Feng-Huei Lin

Director, Institute of Biomed Eng & Nanomed., National Health Research Institutes, Taiwan
Distinguish Professor, Institute of Biomed Eng., National Taiwan University, Taipei, Taiwan

Human tissue depends on blood circulation to transport oxygen, nutrition, carbon dioxide, waste and so forth. If there are problems in transportation of these substances, one’s organ and tissue will be necrotic. When this happened in brain, it may lead to stroke or transient ischemia; in heart, it will probably bring myocardial infarction and stenocardia; in bone, it will cause osteonecrosis. Avascular necrosis of the femoral head is also known as aseptic necrosis of the femoral head or osteonecrosis of the femoral head. According to the literature, 300,000 to 600,000 people have avascular necrosis of the femoral head in the United States. It is a disease of weak osseous blood flow of femoral head.
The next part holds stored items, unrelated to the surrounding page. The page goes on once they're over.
Lemma busy_poke_spins (s : gstate) (idx : Z) (xd1 : xnvme_fioe_data) (err : Z)
    (fuel : nat) :
  g_fwrap s = Some idx -> cur (g_xd s) < nfiles (g_xd s) -> 0 <= g_err s ->
  xnvme_async_poke (g_xd s) idx (wrap32 (max - completed (g_xd s))) = Some (xd1, err) ->
  is_busy err = true -> completed xd1 < min ->
  spinning (g_polled s ++ [idx]) (getevents_run ndebug min max (S fuel) (GInner s)) /\
  result_of (getevents_run ndebug min max (S fuel) (GInner s)) = None.
Proof.
  intros Hf Hcur Herr Hpoke Hbusy Hmin.
  assert (Hs : spinning (g_polled s ++ [idx])
                 (getevents_run ndebug min max (S fuel) (GInner s))).
  { unfold getevents_run. rewrite Nat.iter_succ_r.
    assert (H1 : spinning (g_polled s ++ [idx]) (getevents_step ndebug min max (GInner s))).
    { simpl. rewrite Hf.
      destruct (Z.ltb_spec (cur (g_xd s)) (nfiles (g_xd s))); [|lia].
      destruct (Z.leb_spec 0 (g_err s)); [|lia]. simpl.
      rewrite Hpoke, Hbusy. rewrite andb_false_r.
      destruct (Z.leb_spec min (completed xd1)); [lia|]. simpl.
      split; [|reflexivity].
      unfold is_busy, EBUSY, EAGAIN in Hbusy. apply orb_true_iff in Hbusy.
      destruct Hbusy as [H2|H2]; apply Z.eqb_eq in H2; lia. }
    revert H1. generalize (getevents_step ndebug min max (GInner s)).
    induction fuel as [|n IH]; intros c Hc; [exact Hc|].
    rewrite Nat.iter_succ_r. apply IH, spinning_step, Hc. }
  split; [exact Hs|].
  destruct (getevents_run ndebug min max (S fuel) (GInner s)); simpl in Hs; try tauto;
    reflexivity.
Qed.

End GetEventsIdle.

Section GetEventsProgress.
Import Fioe.
Variable ndebug : bool.
Variables min max : Z.

(** The pokes neither read nor write [prev] and [cur]. *)
Lemma cb_pool_retag (p k : Z) (xd : xnvme_fioe_data) (cpl : xnvme_req * Z) :
  cb_pool (retag p k xd) cpl = retag p k (cb_pool xd cpl).
Proof.
  destruct cpl as [req status]. unfold cb_pool.
  destruct (req_cb_arg req); reflexivity.
Qed.

Lemma fold_cb_pool_retag (p k : Z) (cpls : list (xnvme_req * Z)) :
  forall xd, fold_left cb_pool cpls (retag p k xd)
             = retag p k (fold_left cb_pool cpls xd).
Proof.
  induction cpls as [|cpl cpls IH]; intros xd; simpl; [reflexivity|].
  rewrite cb_pool_retag. apply IH.
Qed.

Lemma poke_retag (p k : Z) (xd : xnvme_fioe_data) (i m : Z) :
  xnvme_async_poke (retag p k xd) i m =
    match xnvme_async_poke xd i m with
    | Some (xd1, e) => Some (retag p k xd1, e)
    | None => None
    end.
Proof.
  unfold xnvme_async_poke. destruct (i <? 0); [reflexivity|]. simpl.
  destruct (files xd !! Z.to_nat i) as [f|]; [|reflexivity].
  destruct (Async.poke (fw_dev f) (fw_ctx f) m) as [[c ret] cpls].
  change (set_files (<[Z.to_nat i := set_ctx c f]> (files xd)) (retag p k xd))
    with (retag p k (set_files (<[Z.to_nat i := set_ctx c f]> (files xd)) xd)).
  rewrite fold_cb_pool_retag. reflexivity.
Qed.

Lemma poke_retag_eq (p k : Z) (xd xr : xnvme_fioe_data) (i m : Z) :
  xd = retag p k xr ->
  xnvme_async_poke xd i m =
    match xnvme_async_poke xr i m with
    | Some (xd1, e) => Some (retag p k xd1, e)
    | None => None
    end.
Proof. intros ->. apply poke_retag. Qed.

Lemma revolve_S (n : nat) (xd : xnvme_fioe_data) (i : Z) :
  revolve max (S n) xd i =
    match xnvme_async_poke xd i (wrap32 (max - completed xd)) with
    | Some (xd1, err) =>
        if err <? 0 then None else revolve max n xd1 ((i + 1) mod nfiles xd)
    | None => None
    end.
Proof. reflexivity. Qed.

(** Once a call has returned, further steps change nothing. *)
Lemma getevents_run_done (fuel : nat) (n : Z) (s : gstate) :
  getevents_run ndebug min max fuel (GDone n s) = GDone n s.
Proof. induction fuel as [|fuel IH]; simpl; [|rewrite IH]; reflexivity. Qed.

Lemma getevents_run_add (a b : nat) (cfg : gconfig) :
  getevents_run ndebug min max (a + b) cfg =
    getevents_run ndebug min max a (getevents_run ndebug min max b cfg).
Proof. unfold getevents_run. apply Nat.iter_add. Qed.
This disease commonly occurs in the people who are thirty to fifty years old. The ultimate purpose of every clinical treatment is to save patient’s femoral head but it’s not an easy work. Making a decision about therapy is related to the patient’s other illness, previous life, living environment and so on.

Poly(propylene fumarate) (PPF) is an unsaturated linear polyester that can be cross-linked through the double bonds along its backbone to form a solid polymer. Cross-linking can be carried out through the addition of N-vinyl pyrrolidinone (NVP, a cross-linker), benzoyl peroxide (BP, an initiator) and N,N-dimethyl-p-toluidine (DMT, an accelerator). An orthopedic composite formulation can be formed through the addition of tetracalcium phosphate (TTCP) / dicalcium phosphate (DCPA) as an osteoconductive agent and ginsenoside (Rg1) as an angiogenic agent. Moreover, TTCP/DCPA can improve the mechanical strength of PPF. This composite forms an injectable paste that can be used to fill skeletal defect, acting both as a biodegradable scaffold with angiogenic agent for cell growth and as a mechanical support at the defect site.

The purpose of study is to fabricate an injectable bone cement with biodegradable and angiogenic functions. We anticipate this bone cement can benefit to supporting mechanical strength immediately after injection. As time goes by, it will be degraded within the body gradually followed by releasing angiogenic agent which can stimulate vascularization of surrounding tissue. With the nutritional supply of new microvessel, bone tissue will regenerate onto this cement. Finally, the cement will be replaced by newly formed bone.